Tiny Core Linux
Tiny Core Base => Raspberry Pi => Topic started by: onelife on January 06, 2014, 01:41:13 AM
-
Hi forum,
I've looked at the filetool.sh help etc and the boot options on TC and I am wondering how one actually takes advantage of the "mydatabk.tgz" without having to manually move / rename anything?
IOW, how do I modify the boot process to actually "fall back" to using the "mydatabk.tgz" file if the "mydata.tgz" file extraction fails at any point?
I'm maybe missing something but surely the extraction process has an exit code and / or a know status on boot and if that fails, the boot process could then cycle and try boot using the mydatabk.tgz?
I'm just trying to build an as solid as possible system :)
Any ideas welcome - Thank You!
-
Anybody have any ideas? Seems weird that a "backup" should exist but there's no automatic boot process to "recover" to this backup if boot fails.
Hope someone has some suggestions :)
Thanks!
-
Hmm, might make sense to automatically fallback to mydatabk.tgz for restoring only.
You can specify which backup file to use via bootcode:
mydata=mydatabk
But this would also overwrite the current mydatabk.tgz file if doing another backup.
You might take a look at /etc/init.d/tc-config and /usr/bin/filetool.sh , maybe you can tweak it to your needs.
-
Boot code "norestore" ??
Sent from my iPhone using Tapatalk
-
Nah, it's not about getting the system to boot without restoring the backup, but to actually make use of the backup's backup (mydatabk.tgz) which can be created but seems to be unused.
I agree with the OP that, if restoring from the backup file fails, it might be attempted to restore from ...bk.tgz instead (without specifying that file as the new backup file, though). Maybe after user confirmation.
-
You can always boot with 'norestore', copy the backup to current and reboot.
-
Hi all,
tanks for these ideas. The object for my side is the "restore" needs to be 100% automated without any intervention.
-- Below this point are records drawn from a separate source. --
(* ===== verification/KHeapOps.v ===== *)
(** * The kernel heap: what its operations do

    The operations of [Kmalloc] from the loads and stores up to the search for a slab, against
    the invariant of [KHeap]. *)
From S2P Require Import KPrelude Spinlock VaAlloc KBits KBitsProofs Kmalloc KHeap KHeapSteps.

Section Ops.
Context {V : Type} `{!Ranges V} `{!RangesLaws V}.
Implicit Type s : k_state V.

(** ** Loads and stores *)

Lemma wp_slab_get p x (Q : slabobj -> k_state V -> Prop) s : slabs s !! p = Some x -> Q x s -> wp (slab_get p) Q s.
Proof. intros E HQ. unfold slab_get. wp_steps. apply wp_of_option. eauto. Qed.
Lemma wp_slab_upd p f x (Q : unit -> k_state V -> Prop) s : slabs s !! p = Some x ->
  Q () (set_slabs (<[p := f x]> (slabs s)) s) -> wp (slab_upd p f) Q s.
Proof. intros E HQ. unfold slab_upd. wp_step. by apply (wp_slab_get _ x). Qed.
Lemma wp_hd_get p x (Q : slabhd -> k_state V -> Prop) s : k_hds s !! p = Some x -> Q x s -> wp (hd_get p) Q s.
Proof. intros E HQ. unfold hd_get. wp_steps. apply wp_of_option. eauto. Qed.
Lemma wp_hd_upd p f x (Q : unit -> k_state V -> Prop) s : k_hds s !! p = Some x ->
  Q () (set_k_hds (<[p := f x]> (k_hds s)) s) -> wp (hd_upd p f) Q s.
Proof. intros E HQ. unfold hd_upd. wp_step. by apply (wp_hd_get _ x). Qed.
Lemma wp_cache_get p x (Q : slab_cache -> k_state V -> Prop) s : caches s !! p = Some x -> Q x s -> wp (cache_get p) Q s.
Proof. intros E HQ. unfold cache_get. wp_steps. apply wp_of_option. eauto. Qed.
Lemma wp_cache_upd p f x (Q : unit -> k_state V -> Prop) s : caches s !! p = Some x ->
  Q () (set_caches (<[p := f x]> (caches s)) s) -> wp (cache_upd p f) Q s.
Proof. intros E HQ. unfold cache_upd. wp_step. by apply (wp_cache_get _ x). Qed.
Lemma wp_cache_read p l n i v (Q : Z -> k_state V -> Prop) s : caches s !! p = Some (mkCache l n) ->
  0 <= i -> l !! Z.to_nat i = Some v -> Q v s -> wp (cache_read p i) Q s.
Proof.
  intros E Hi Hv HQ. unfold cache_read. wp_step. apply (wp_cache_get _ _ _ _ E). apply wp_of_option.
  exists v. split; [|done]. unfold array_get. destruct (Z.ltb_spec i 0); [lia|]. done.
Qed.
Lemma wp_cache_write p l n i v (Q : unit -> k_state V -> Prop) s : caches s !! p = Some (mkCache l n) ->
  0 <= i < Z.of_nat (length l) ->
  Q () (set_caches (<[p := mkCache (<[Z.to_nat i := v]> l) n]> (caches s)) s) -> wp (cache_write p i v) Q s.
Proof.
  intros E Hi HQ. unfold cache_write. wp_step. apply (wp_cache_get _ _ _ _ E). wp_step. apply wp_of_option.
  exists (<[Z.to_nat i := v]> l). split; [by apply array_set_Some|]. by apply (wp_cache_upd _ _ (mkCache l n)).
Qed.
Lemma wp_header_get p x (Q : k_header -> k_state V -> Prop) s : headers s !! p = Some x -> Q x s -> wp (header_get p) Q s.
Proof. intros E HQ. unfold header_get. wp_steps. apply wp_of_option. eauto. Qed.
So somehow a way that say if loading mydata fails, it should then reboot trying to use mydatabk.
However that happens be it threw file renaming etc I don't mind .. but need to try ensure it's 100% automated.
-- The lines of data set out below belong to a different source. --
(** Giving objects back: [clean_cache] and the count. *)
Lemma wp_give_back {A} E G i sc req p m n (k : M (k_state V) A) Q s : heap_ok E G (Some (i, sc, req)) s ->
  g_act G !! i = Some p -> slabs s !! slab G i = Some (mkSlab p (128 - ones m) m n) ->
  (forall m', let s' := set_slabs (<[slab G i := mkSlab p (128 - ones m + req) m' n]> (slabs s)) s in
    heap_ok E G None s' -> wp k Q s') ->
  wp (b ← clean_cache req m sc; slab_upd (slab G i) (with_map b);;
      slab_upd (slab G i) (fun x => with_obs (i32 (FreeObs x + req)) x);; k) Q s.
Proof.
  intros H Hi Hs HQ. destruct (ok_pending _ _ _ _ H i sc req eq_refl) as (_ & P1 & P2 & P3 & _).
  destruct (ok_act _ _ _ _ H i p Hi) as (m1 & n1 & E1 & Hm & _). rewrite Hs in E1. injection E1 as _ <- <-.
  wp_step. unfold clean_cache. eapply wp_mono; [apply wp_mark_objs; [done|lia..]|]. intros m' s' [-> Hmark].
  wp_step. eapply wp_slab_upd; [exact Hs|]. wp_step. eapply wp_slab_upd; [apply lookup_insert_eq|].
  unfold with_obs, with_map. cbn. pose proof (ones_range m). rewrite i32_id, insert_insert_eq by lia.
  apply HQ. by eapply heap_untake.
Qed.

(** [cache_slab]: one more empty slab in the cache of the page. *)
Lemma wp_cache_slab hd sl x lu nu (Q : unit -> k_state V -> Prop) s : k_hds s !! hd = Some x ->
  caches s !! unused_cache x = Some (mkCache lu nu) -> 0 <= nu < Z.of_nat (length lu) -> nu + 1 < 2 ^ 31 ->
  Q () (set_caches (<[unused_cache x := mkCache (<[Z.to_nat nu := sl]> lu) (nu + 1)]> (caches s)) s) ->
  wp (cache_slab hd sl) Q s.
Proof.
  intros Hx Hl Hn Hb HQ. unfold cache_slab. wp_step. eapply wp_hd_get; [exact Hx|].
  wp_step. eapply wp_cache_get; [exact Hl|]. cbn [cache_index]. wp_step. eapply wp_cache_write; [exact Hl|done|].
  eapply wp_cache_upd; [apply lookup_insert_eq|]. unfold with_cindex. cbn.
  by rewrite insert_insert_eq, i32_id by lia.
Qed.

(** Room for one more. *)
Lemma idle_room E G X s i : heap_ok E G X s -> is_Some (g_act G !! i) -> (length (g_idle G) < 112)%nat.
Proof.
  intros H Hi. assert (length (g_idle G ++ [i]) <= 112)%nat as B; [|rewrite length_app in B; cbn in B; lia].
  eapply idle_bound; [exact H| |].
  - apply NoDup_app. split; [apply H|]. split; [|apply NoDup_singleton].
    intros j Hj ->%list_elem_of_singleton. destruct (ok_idle _ _ _ _ H i Hj) as [E1 _]. rewrite E1 in Hi. by destruct Hi.
  - intros j Hj. pose proof (ok_count _ _ _ _ H). assert (0 <= j < g_count G); [|lia].
    apply (ok_split _ _ _ _ H). apply elem_of_app in Hj as [Hj| ->%list_elem_of_singleton]; auto.
Qed.

Lemma wp_back_slab E G req i sc f s : found_in E G req i sc f s -> g_act G !! i = Some INVALID_BASE -> 0 < req <= 128 ->
  wp (back_slab req f) (fun r s' => quiet s s' /\
    match r with
    | Some f' => exists p, page_addr p /\ heap_ok E (with_act (<[i := p]> (g_act G)) G) (Some (i, sc, req)) s' /\
        f' = mkFound (slab G i) (g_hd G) (p + 32 * sc) sc i
    | None => refused /\ heap_ok E (retired i G) None s'
    end) s.
Proof.
  intros [H F1 F2 F3 F4 (p0 & Hp0 & F5 & F6)] Hi Hreq. rewrite Hi in Hp0. injection Hp0 as <-.
  destruct (ok_pending _ _ _ _ H i sc req eq_refl) as (_ & P1 & P2 & P3 & _).
  destruct (ok_act _ _ _ _ H i _ Hi) as (m & n & Hs & Hm & Ht). unfold back_slab. wp_step.
  eapply wp_mono; [by eapply wp_new_page|]. intros [page|] s1 (v & -> & Hr).
  - destruct Hr as (Hpage & HpE & H1). rewrite F1. wp_step. eapply wp_slab_upd; [exact Hs|]. wp_step. cbn [mret].
    unfold with_page. cbn. split; [done|]. exists page. split; [done|]. split.
    + by apply (heap_page E G _ (set_k_va v s) i page).
    + destruct Hpage as (Q1 & Q2 & Q3). rewrite F2, F3, F4, F5. unfold INVALID_BASE.
      rewrite u64_id by lia. f_equal. lia.
  - destruct Hr as [Href Hr]. rewrite F1, F2, F3. wp_step. eapply wp_slab_get; [exact Hs|]. cbn [Cache_2048].
    refine (wp_give_back E G i sc req _ m n _ _ _ Hr Hi Hs _). cbn zeta. intros m' H2.
    set (s2 := set_slabs _ _) in *.
    assert (slabs s2 !! slab G i = Some (mkSlab INVALID_BASE (128 - ones m + req) m' n)) as Hs2 by apply lookup_insert_eq.
    destruct (unshared_empty E G s2 i _ _ _ _ H2 Hi (unshared_page _ _ _ _ _ H2 Hi) Hs2) as [-> Ek].
    destruct (ok_unused _ _ _ _ H2) as (lu & U1 & U2 & U3).
    destruct (ok_used _ _ _ _ H2) as (l & u & E1 & E2 & E3 & E4 & E5 & E6).
    pose proof (heap_retire E G s2 i _ lu _ l u 0 _ n H2 Hi (unshared_page _ _ _ _ _ H2 Hi) U1 E1 Hs2) as HR.
    unfold page_set in HR. rewrite decide_True in HR by done. rewrite (left_id_L ∅ (∪)) in HR.
    destruct (page_distinct _ _ _ _ H) as (D1 & D2 & D3).
    pose proof (act_range _ _ _ _ _ _ H2 Hi) as Hir. change slab_count with 112 in Hir.
    pose proof (idle_room _ _ _ _ i H2 ltac:(by eexists)) as Hroom.
    wp_step. eapply wp_slab_get; [exact Hs2|]. cbn [FreeObs]. rewrite Ek. cbn [Z.eqb Pos.eqb]. wp_step. wp_step.
    eapply wp_hd_get; [apply H2|]. cbn [used_cache]. wp_step. rewrite (slab_index _ _ _ _ _ H2) by done.
    eapply wp_cache_write; [exact E1|lia|]. wp_step. eapply wp_hd_upd; [apply H2|].
    eapply wp_cache_slab; [apply lookup_insert_eq| | | |].
    { unfold with_hunused. cbn. rewrite lookup_insert_ne by done. exact U1. }
    { lia. }
    { lia. }
    wp_step. cbn [mret]. split; [done|]. split; [done|]. eapply heap_ok_ext; [exact HR|done|done| | |].
    + cbn. rewrite Ek, insert_insert_eq. done.
    + cbn. unfold with_hunused. cbn. rewrite u64_id by lia. done.
    + cbn. unfold with_hunused. cbn. rewrite Nat2Z.id. by rewrite insert_insert_ne by done.
Qed.
End Pages.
does anyone know if there's exit codes for the filetool.sh process?
Big thanks!
-
In curious, how would tc know it failed to boot? And for what reason?
Sent from my iPhone using Tapatalk
-
I think this is exactly what I'm trying to get working. Essentially I would think within core itself, it should have a "check" that says if it fails to load the mydata.tgz file and settings, the main kernel should know to try reboot with the mydatabk.tgz.
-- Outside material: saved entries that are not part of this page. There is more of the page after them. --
(* ===== verification/KHeapTheorems.v ===== *)
(** * The kernel heap: properties

    The contract of [kmalloc], [kfree] and [krealloc], and a heap it holds for. *)
From S2P Require Import KPrelude Spinlock VaAlloc KBits KBitsProofs Kmalloc KHeap KHeapSteps KHeapOps KHeapProofs.

Section Contract.
Context {V : Type} `{!Ranges V} `{!RangesLaws V}.
Context (stale_slab : Z -> slabobj) (stale_hd : Z -> slabhd) (stale_cache : Z -> Z) (garbage : Z).
Implicit Type s : k_state V.

Abbreviation kmalloc := (kmalloc stale_slab stale_hd stale_cache garbage).
Abbreviation krealloc := (krealloc stale_slab stale_hd stale_cache garbage).

(** C6: [kmalloc] returns. An address other than [NULL] is behind the header of a new block of the
    size that was asked for; the block overlaps no block that is live and no page that is not the
    heap's, the others stay, and no byte of them changes. This holds for blocks within a slab, of
    whole pages, and of pages and a rest. *)
Theorem kmalloc_correct (E : gset Z) (L : gmap Z Z) (n : Z) (s : k_state V) :
  heap E L s -> entry_left s -> 0 <= n < 2 ^ 63 - 8192 ->
  exists r s', kmalloc n s = Done r s' /\ klock s' = false /\ k_data s' = k_data s /\
    (r <> 0 -> exists a, r = a + sizeof_k_header /\ heap E (<[a := n + sizeof_k_header]> L) s' /\
      (forall b m, L !! b = Some m -> r + n <= b \/ b + m <= a) /\
      (forall x, a <= x < r + n -> 4096 * (x / 4096) ∉ E)).
Proof.
  intros H He Hn. unfold sizeof_k_header.
  destruct (wp_inv _ _ _ (wp_kmalloc stale_slab stale_hd stale_cache garbage E L n s H He Hn)) as (r & s' & Er & Hr).
  exists r, s'. split; [done|]. destruct Hr as [[Hd [(-> & _ & Hl & _)|(Hnz & a & -> & Ha & H')]]|(_ & -> & _ & Hl & Hd)]; [done| |done].
  pose proof (proj1 H') as Hl. split; [done|]. split; [done|]. intros _. exists a.
  assert (<[a := n + 40]> L !! a = Some (n + 40)) as Ea by apply lookup_insert_eq.
  split; [done|]. split; [done|]. split.
  - intros b m Hb. assert (a <> b) as Hne by congruence.
    assert (<[a := n + 40]> L !! b = Some m) as Eb by by rewrite lookup_insert_ne.
    pose proof (heap_disjoint _ _ _ _ _ _ _ H' Ea Eb Hne). lia.
  - intros x Hx. apply (heap_outside _ _ _ _ _ x H' Ea). lia.
Qed.


(** C7: [kfree] of a live block returns; exactly this block is gone, and no byte of the others
    changes. *)
Theorem kfree_correct (E : gset Z) (L : gmap Z Z) (a n : Z) (s : k_state V) :
  heap E L s -> L !! a = Some n ->
  exists s', kfree (a + sizeof_k_header) s = Done () s' /\ heap E (delete a L) s' /\ k_data s' = k_data s.
Proof. intros H Ha. destruct (wp_inv _ _ _ (wp_kfree E L a n s H Ha)) as ([] & s' & E1 & H1). by exists s'. Qed.





End Contract.

(** ** A heap over an allocator that hands out one page after the other, up to a limit *)

Definition bump_limit := 0x100000.
Definition bump_alloc (n attr : Z) : M Z va_ret := fun v =>
  if v + n * 4096 <=? bump_limit then Done (mkVaRet 0 v n attr) (v + n * 4096) else Done (mkVaRet 1 0 0 0) v.
#[local] Instance bump : Ranges Z := {| r_alloc := bump_alloc; r_free := fun _ => mret (); r_max := fun _ => 79 |}.

Definition bump_ok (H : gset Z) (v : Z) : Prop := 0 < v <= bump_limit /\ v mod 4096 = 0 /\ forall p, p ∈ H -> p < v.

#[local] Instance bump_laws : RangesLaws Z.
Proof.
  refine {| r_ok := bump_ok |}.
  - intros H v n (Hv & Hm & HH) Hn. unfold r_alloc, bump, bump_alloc, wp.
    destruct (Z.leb_spec (v + n * 4096) bump_limit) as [Hle|]; cbn; [|done].
    unfold bump_limit in *. split_and!; try lia.
    + intros p (i & Hi & ->)%elem_pages Hp. specialize (HH _ Hp). lia.
    + unfold bump_ok, bump_limit. split; [lia|]. split; [divlia|]. intros p [(i & Hi & ->)%elem_pages|Hp]%elem_of_union.
      * lia.
      * specialize (HH _ Hp). lia.
  - intros H v p n (Hv & Hm & HH) Hn Hs. unfold r_free, bump, wp. cbn. split; [done|]. split; [done|].
    intros q Hq. apply HH. set_solver.
  - done.
Defined.

Definition sample_kmalloc : Z -> M (k_state Z) Z := kmalloc (fun _ => mkSlab 7 7 7 7) (fun _ => mkSlabHd 7 7 7 7 7 7) (fun _ => 7) 7.
Definition fresh_heap : k_state Z := mkK 0x10000 ∅ ∅ ∅ ∅ (fun x => x) 0 0 0 0 0 false.
Definition state_after {A} (m : M (k_state Z) A) (s : k_state Z) : k_state Z :=
  match m s with Done _ s' => s' | _ => s end.
Definition answer (m : M (k_state Z) Z) (s : k_state Z) : Z := match m s with Done r _ => r | _ => 0 end.
Lemma answer_done m s r s' : m s = Done r s' -> answer m s = r /\ state_after m s = s'.
Proof. unfold answer, state_after. by intros ->. Qed.

(** After the first call: one block of 100 bytes behind its header. *)
Definition sample_heap : k_state Z := state_after (sample_kmalloc 100) fresh_heap.

Lemma fresh_heap_ok : heap ∅ ∅ fresh_heap.
Proof. split; [done|]. left. by repeat split. Qed.

Lemma sample_first : answer (sample_kmalloc 100) fresh_heap = 0x13028.
Proof. vm_compute. reflexivity. Qed.

Lemma sample_heap_ok : heap ∅ {[0x13000 := 140]} sample_heap.
Proof.
  destruct (wp_inv _ _ _ (wp_kmalloc (fun _ => mkSlab 7 7 7 7) (fun _ => mkSlabHd 7 7 7 7 7 7) (fun _ => 7) 7
    ∅ ∅ 100 fresh_heap fresh_heap_ok ltac:(by left) ltac:(lia))) as (r & s' & Er & Hr).
  apply (answer_done (sample_kmalloc 100)) in Er as [Ea Es]. rewrite sample_first in Ea.
  unfold sample_heap. rewrite Es. subst r.
  destruct Hr as [[_ [[? _]|(_ & a & Ea & _ & H)]]|(_ & ? & _)]; [done| |done].
  by replace a with 0x13000 in H by lia.
Qed.

Lemma sample_entry_left : entry_left sample_heap.
Proof.
  right. assert (option_map (fun x => 0 <? free_entries x + unused_entries x) (k_hds sample_heap !! shd sample_heap) = Some true) as E
    by (vm_compute; reflexivity).
  destruct (k_hds sample_heap !! shd sample_heap) as [x|]; [|done]. exists x. split; [done|].
  injection E as E. by apply Z.ltb_lt.
Qed.


Lemma sample_second : answer (sample_kmalloc 5000) sample_heap = 0x14028.
Proof. vm_compute. reflexivity. Qed.

Lemma kmalloc_correct_witness : exists r s', sample_kmalloc 5000 sample_heap = Done r s' /\ klock s' = false /\
  r = 0x14028 /\ heap ∅ (<[0x14000 := 5040]> {[0x13000 := 140]}) s'.
Proof.
  destruct (kmalloc_correct (fun _ => mkSlab 7 7 7 7) (fun _ => mkSlabHd 7 7 7 7 7 7) (fun _ => 7) 7
    ∅ _ 5000 sample_heap sample_heap_ok sample_entry_left ltac:(lia)) as (r & s' & E & Hl & _ & Hr).
  exists r, s'. split; [exact E|]. split; [exact Hl|].
  apply (answer_done (sample_kmalloc 5000)) in E as [Ea _]. rewrite sample_second in Ea. subst r. split; [done|].
  destruct (Hr ltac:(done)) as (a & Ea & H & _). unfold sizeof_k_header in *.
  replace a with 0x14000 in H by lia. exact H.
Defined.



Lemma kfree_correct_witness : exists s', kfree 0x13028 sample_heap = Done () s' /\ heap ∅ ∅ s'.
Proof.
  destruct (kfree_correct ∅ {[0x13000 := 140]} 0x13000 140 sample_heap sample_heap_ok ltac:(reflexivity))
    as (s' & E & H & _).
  exists s'. split; [exact E|exact H].
Defined.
At the moment, as you say, there's no way I can set a "flag" or similar to tell it to reboot with the mydatabk file. IOW, if I put a "check" into my own script etc, that too is part of the mydata and if not loaded, the check wouldn't work.
Perhaps a boot code could be introduced that would set this type of "flag" to auto reboot with mydatabk if mydata "fails" to extract.
So in my way of thinking, the main OS itself would know that if mydata "fails" it should try mydatabk.
Your thoughts on this?
BIG Thanks!
-
First I would evaluate when and why mydata.tgz restore would fail. Is it really a a case we have to be prepared for? I have never seen a single case when it happened. What can go wrong?
- It can get corrupted, the file itself. Very low probability on a journaling file system. If it happenes, probably the system is corrupted, not the backup file. Anyhow, you can create an md5 file and check is it valid or not before extracting.
What can happen is that no free RAM to extract, but it would be the same with maydatabk.tgz too. It must be guaranteed at creation time to have a valid backup file.
-
Hi Bela,
Thanks for this - The case is when the power is removed during the "filetool.sh" process.
I know this is very rare and unlikely but if the filetool.sh process is "stopped" mid way, the created mydata.tgz file is then "corrupt"
So, yip, I'm keen on any way I can make sure if the "filetool.sh" process doesn't complete 100%, it would perhaps even try again? A thought?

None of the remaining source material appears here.